Xylem sap consumption may be related to osmoregulation. High osmotic pressure in the stomach, caused by high sucrose concentration, can lead to water transfer from the hemolymph to the stomach, thus resulting in hyperosmotic stress and eventually to the death of the insect. Aphids avoid this fate by osmoregulating through several processes. Sucrose concentration is directly reduced by assimilating sucrose toward metabolism and by synthesizing oligosaccharides from several sucrose molecules, thus reducing the solute concentration and consequently the osmotic pressure. Oligosaccharides are then excreted through honeydew, explaining its high sugar concentrations, which can then be used by other animals such as ants. Furthermore, water is transferred from the hindgut, where osmotic pressure has already been reduced, to the stomach to dilute stomach content. Eventually, aphids consume xylem sap to dilute the stomach osmotic pressure. All these processes function synergetically, and enable aphids to feed on high-sucrose-concentration plant sap, as well as to adapt to varying sucrose concentrations.

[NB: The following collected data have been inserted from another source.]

(* ===== verification/CheckpointerSpec.v ===== *)
(** What a checkpoint promises: the file reads back what was written, or what was there
    before when the tables fail; and whatever a crash leaves, recovery ends with the
    last checkpoint and the log, or with this one. *)
From stdpp Require Import gmap.
From S2P Require Import Prelude Effects Serializer FreeSpaceManager FreeSpaceFacts InMemFileWriter FreeSpaceSpec Decoder BufferedFile BufferedFileFacts.
From S2P Require Import WALRecord WAL WALFacts WALReplayer WALReplayerFacts ShadowFile ShadowFacts ShadowHistory Checkpointer CheckpointerRun.
From S2P Require Import CheckpointerState CheckpointerRecovery.
Import FreeFacts.
Local Open Scope Z_scope.

Section spec.
Context {Cat St : Type}.
Abbreviation db := (db Cat St).
Context (fresh : bytes) (fresh_size : size fresh = PAGE) (junk : Z) (version : string).
Context (catalogW : wire Cat) (tablesW : Cat -> wire St) (emptyCatalog : Cat) (noTables : St).
Context (catalogChunks : Cat -> list bytes) (tablesChunks : Cat -> St -> list bytes).
Context (catalogChunks_bytes : forall c, concat (catalogChunks c) = write catalogW c).
Context (tablesChunks_bytes : forall c t, concat (tablesChunks c t) = write (tablesW c) t).
Context (checkpointTables : Cat -> St -> action (bool * Cat * St)).
Abbreviation unfreed s := (FreeSpaceManager.uncheckpointedFreePageRanges (fsm s)).
Abbreviation dataFile s := (FileHandle.fileInfo (dataFH s)).
Abbreviation writeCheckpoint := (Checkpointer.writeCheckpoint fresh junk version catalogChunks tablesChunks checkpointTables false).
Abbreviation prepareCheckpoint := (Checkpointer.prepareCheckpoint fresh junk version catalogChunks tablesChunks checkpointTables).
Abbreviation opens_as := (opens_as junk version catalogW tablesW emptyCatalog noTables).

(** The database between checkpoints: the last one has the catalog [c], the tables [t]
    and the free pages [f]; the log has [log]. *)
Definition ready (h : DatabaseHeader.t) (tp : list Z) (c : Cat) (t : St) (f : FreeSpaceManager.t) (log : bytes) (s : db) : Prop :=
  (exists pb, at_rest version h (write catalogW c) (write (tablesW c) t) pb tp s /\ saved catalogW tablesW emptyCatalog noTables h pb c t f) /\
  on_disk (wal s) /\ logged (wal s) log.

(** What the checkpoint of the tables promises. *)
Definition tables_promise (h : DatabaseHeader.t) (tp : list Z) (c : Cat) (t : St) (s : db) : Prop :=
  tables_ok fresh catalogChunks tablesChunks checkpointTables (fun c t => writable catalogW c /\ writable (tablesW c) t)
    h (write catalogW c) (write (tablesW c) t) tp s.

(** Pages that were not free, as the data file of [s] has them. *)
Definition keeps (h : DatabaseHeader.t) (tp : list Z) (s : db) (F : bytes) : Prop :=
  forall p, p ∈ base_of h tp s -> 0 <= p -> (p + 1) * PAGE <= size (content (dataFile s)) -> page_at F p = page_at (content (dataFile s)) p.

Lemma kept_opens h tp c t f log s D : ready h tp c t f log s -> keeps h tp s (content D) -> PAGE <= size (content D) -> opens_as D c t f.
Proof.
  intros [(pb & Hrest & Hsv) _] Hk Hs. eapply image_opens; [|done|exact Hsv]. eapply image_ext; [by apply Hrest|].
  intros p Hp. apply Hk; [unfold base_of; apply elem_of_app; by left| |by apply (a_size _ _ _ _ _ _ _ Hrest)].
  assert (p ∈ sys_pages h ++ tp) as Hin by (apply elem_of_app; by left). by apply (held_in_file _ _ p (a_pages _ _ _ _ _ _ _ Hrest)) in Hin as [? _].
Qed.

Lemma inv_keeps h tp sys g (s s' : db) : inv (base_of h tp s) (content (dataFile s)) sys g s' -> keeps h tp s (content (dataFile s')).
Proof.
  intros Hi p Hp H0 Hin. pose proof (i_holds _ _ _ _ _ Hi) as (_ & _ & Hd & _). change (ShadowUtils.dataFH (files s')) with (dataFH s') in Hd. rewrite Hd.
  by apply (i_disk _ _ _ _ _ Hi).
Qed.

(** ** Steps of a checkpoint *)

(** The shadow file is on disk, and the record of the checkpoint after it. *)
Lemma prepared_commit base disk0 h g hp C Mt pb (s : db) log :
  prepared version catalogChunks tablesChunks base disk0 h g hp C Mt pb s -> writable catalogW (catalog s) -> writable (tablesW (catalog s)) (tables s) ->
  on_disk (wal s) -> logged (wal s) log ->
  exists fh w s' f n, ShadowFile.flushAll (shadow s) = Ret (ShadowFile.set_handle (shadow s) fh) /\
    synced (FileHandle.fileInfo fh) = size (content (FileHandle.fileInfo fh)) /\
    (forall D, exists D', ShadowFile.replayShadowPageRecords false (FileHandle.fileInfo fh) D = Ret D' /\ content D' = write_pages (own_writes (files s)) (content D)) /\
    WAL.logAndFlushCheckpoint (wal s) = Ret w /\ logged w (log ++ [254]) /\
    commitCheckpoint s = (Ret tt, s') /\ content (dataFile s') = write_pages (own_writes (files s)) (disk (ov g)) /\
    catalog s' = catalog s /\ tables s' = tables s /\ catalogVersion s' = 0 /\ pmVersion s' = 0 /\ unfreed s' = [] /\ WAL.file (wal s') = None /\
    ready h (tp g) (catalog s) (tables s) f [] s' /\ all_pages (free f) ++ sys_pages h ++ tp g ≡ₚ seqZ 0 n /\
    forall D, content D = content (dataFile s') -> opens_as D (catalog s) (tables s) f.
Proof.
  intros Hp Hwc Hwt Hd Hl. destruct (commitCheckpoint_run version catalogChunks tablesChunks base disk0 h g hp C Mt pb s log Hp Hd Hl)
    as (fh & w & s' & H1 & H2 & H3 & H4 & H5 & H6 & H7 & Hrest & H8 & H9 & H10 & H11 & H12 & H13 & H14 & H15).
  rewrite catalogChunks_bytes, tablesChunks_bytes in Hrest. destruct (p_reopens _ _ _ _ _ _ _ _ _ _ _ _ Hp) as (f & n & Hreads & Hun & Hf).
  assert (saved catalogW tablesW emptyCatalog noTables h pb (catalog s) (tables s) f) as Hsv.
  { unfold saved. by rewrite (written_valid _ _ _ (p_catalog _ _ _ _ _ _ _ _ _ _ _ _ Hp)). }
  exists fh, w, s', f, n. do 13 (split; [done|]). split; [by split; [exists pb|]|]. split.
  - pose proof (fi_pages _ _ Hf) as Hpg. unfold written in Hpg. cbn [PageManager.freeSpaceManager] in Hpg. by rewrite Hun, app_nil_r in Hpg.
  - intros D HD. eapply image_opens; rewrite ?HD; [by apply Hrest| |exact Hsv]. apply (a_size _ _ _ _ _ _ _ Hrest 0). by left.
Qed.

Lemma writeCheckpoint_run h tp c t f log s hasChanges c' t' s0 : ready h tp c t f log s -> tables_promise h tp c t s ->
  Checkpointer.run fresh (checkpointTables (catalog s) (tables s)) s = (Ret (hasChanges, c', t'), s0) ->
  exists s' h' tp' f' n, writeCheckpoint s = (Ret tt, s') /\
    opens_as (dataFile s') c' t' f' /\ all_pages (free f') ++ sys_pages h' ++ tp' ≡ₚ seqZ 0 n /\
    shadow s' = ShadowFile.make None /\ WAL.file (wal s') = None /\
    catalog s' = c' /\ tables s' = t' /\ catalogVersion s' = 0 /\ pmVersion s' = 0 /\ unfreed s' = [] /\ ready h' tp' c' t' f' [] s'.
Proof.
  intros [(pb & Hrest & _) [Hd Hl]] Htabs Hrun0.
  pose proof (prepare_run fresh fresh_size junk version catalogChunks tablesChunks checkpointTables _ h _ _ pb tp s Hrest Htabs) as Hprep. rewrite Hrun0 in Hprep.
  destruct Hprep as (s1 & Hrun & Hw & <- & <- & [Hwc Hwt] & h' & g & hp & C & Mt & pb' & Hp). rewrite <-Hw in *.
  destruct (prepared_commit _ _ h' g hp C Mt pb' s1 log Hp Hwc Hwt Hd Hl)
    as (fh & w & s' & f' & n & _ & _ & _ & _ & _ & Hcommit & _ & Hc & Ht & Hcv & Hpv & Hun & Hwal & Hr & Hpages & Hopen).
  exists s', h', (CheckpointerRun.tp g), f', n. split; [|split_and!; try done].
  - unfold Checkpointer.writeCheckpoint. erewrite bind_run by exact Hrun. exact Hcommit.
  - by apply Hopen.
  - destruct Hr as [(? & Hr & _) _]. apply Hr.
Qed.


(** ** Crashes *)

Section crash.
Context {E P V : Type} (entry : wire E) (property : wire P) (vector : wire V) (handlers : Recovery E P V (db)).
Abbreviation ser_all := (ser_all entry property vector).
Abbreviation record_ok := (WALRecord.record_ok entry property vector).
Abbreviation world := (world Cat St).
#[local] Instance on_disk_recovery : Recovery E P V world := disk_recovery junk version catalogW tablesW emptyCatalog noTables false handlers.

(** The recovery of a database whose data file, shadow file and log are these. *)
Definition recover (log : option FileInfo) (D : FileInfo) (sh : option FileInfo) : outcome unit * WALReplayer.t world :=
  WALReplayer.replay entry property vector false false (WALReplayer.mk log true (mk_world D sh None)).

Abbreviation open_world D sh c t f := (mk_world D sh (Some (opened false 0 D None None c t f))).

Lemma read_opens D sh d c t f : opens_as D c t f ->
  WALReplayer.readCheckpoint (mk_world D sh d) = (Ret tt, open_world D sh c t f).
Proof. intros Ho. cbn. unfold CheckpointerRecovery.opens_as in Ho. by rewrite Ho. Qed.

Lemma recover_nothing D sh c t f : opens_as D c t f -> recover None D sh = (Ret tt, WALReplayer.mk None false (open_world D sh c t f)).
Proof.
  intros Ho. unfold recover, WALReplayer.replay. erewrite bind_run by done. cbn [WALReplayer.walFile]. erewrite bind_run by done.
  unfold WALReplayer.on_world. cbn [WALReplayer.world]. by rewrite (read_opens D sh None c t f Ho).
Qed.

Lemma recover_torn D sh lf rs tail c t f w : opens_as D c t f -> log_of entry property vector lf rs tail -> content lf <> [] ->
  WALReplayer.dryReplay entry property vector lf <> Undef ->
  (run_records false (committed rs);; reconcileAfterRecovery) (open_world D sh c t f) = (Ret tt, w) ->
  recover (Some lf) D sh = (Ret tt, WALReplayer.mk (Some (mk_file (ser_all (committed rs)) (size (ser_all (committed rs))))) false w).
Proof.
  intros Ho Hlog Hne Hdry Hrun. unfold recover. rewrite (replay_run entry property vector false lf rs tail true _ Hlog Hne Hdry).
  unfold redo. erewrite bind_run by (by apply read_opens). by rewrite Hrun.
Qed.

Lemma recover_log D sh lf rs c t f w : opens_as D c t f -> content lf = ser_all rs -> rs <> [] -> Forall record_ok rs ->
  forallb (fun r => negb (is_checkpoint r)) rs = true ->
  (run_records false (committed rs);; reconcileAfterRecovery) (open_world D sh c t f) = (Ret tt, w) ->
  recover (Some lf) D sh = (Ret tt, WALReplayer.mk (Some (mk_file (ser_all (committed rs)) (size (ser_all (committed rs))))) false w).
Proof.
  intros Ho Hlf Hne Hok Hck Hrun. assert (log_of entry property vector lf rs []) as Hlog by (split; [by rewrite app_nil_r|]; by split_and!; [| |left]).
  assert (content lf <> []) as Hlne.
  { rewrite Hlf. intros Hn. pose proof (length_ser_all entry property vector rs) as Hl. rewrite Hn in Hl. destruct rs; [done|]. change (size []) with 0 in Hl. cbn [length] in Hl. lia. }
  destruct (dryReplay_run entry property vector lf rs [] Hlog Hlne) as [_ Hdry]. apply (recover_torn D sh lf rs [] c t f w); [done..|by rewrite Hdry by by left|done].
Qed.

Plant sap is an unbalanced diet for aphids, as it lacks essential amino acids, which aphids, like all animals, cannot synthesise, and possesses a high osmotic pressure due to its high sucrose concentration. Essential amino acids are provided to aphids by bacterial endosymbionts, harboured in special cells, bacteriocytes. These symbionts recycle glutamate, a metabolic waste of their host, into essential amino acids.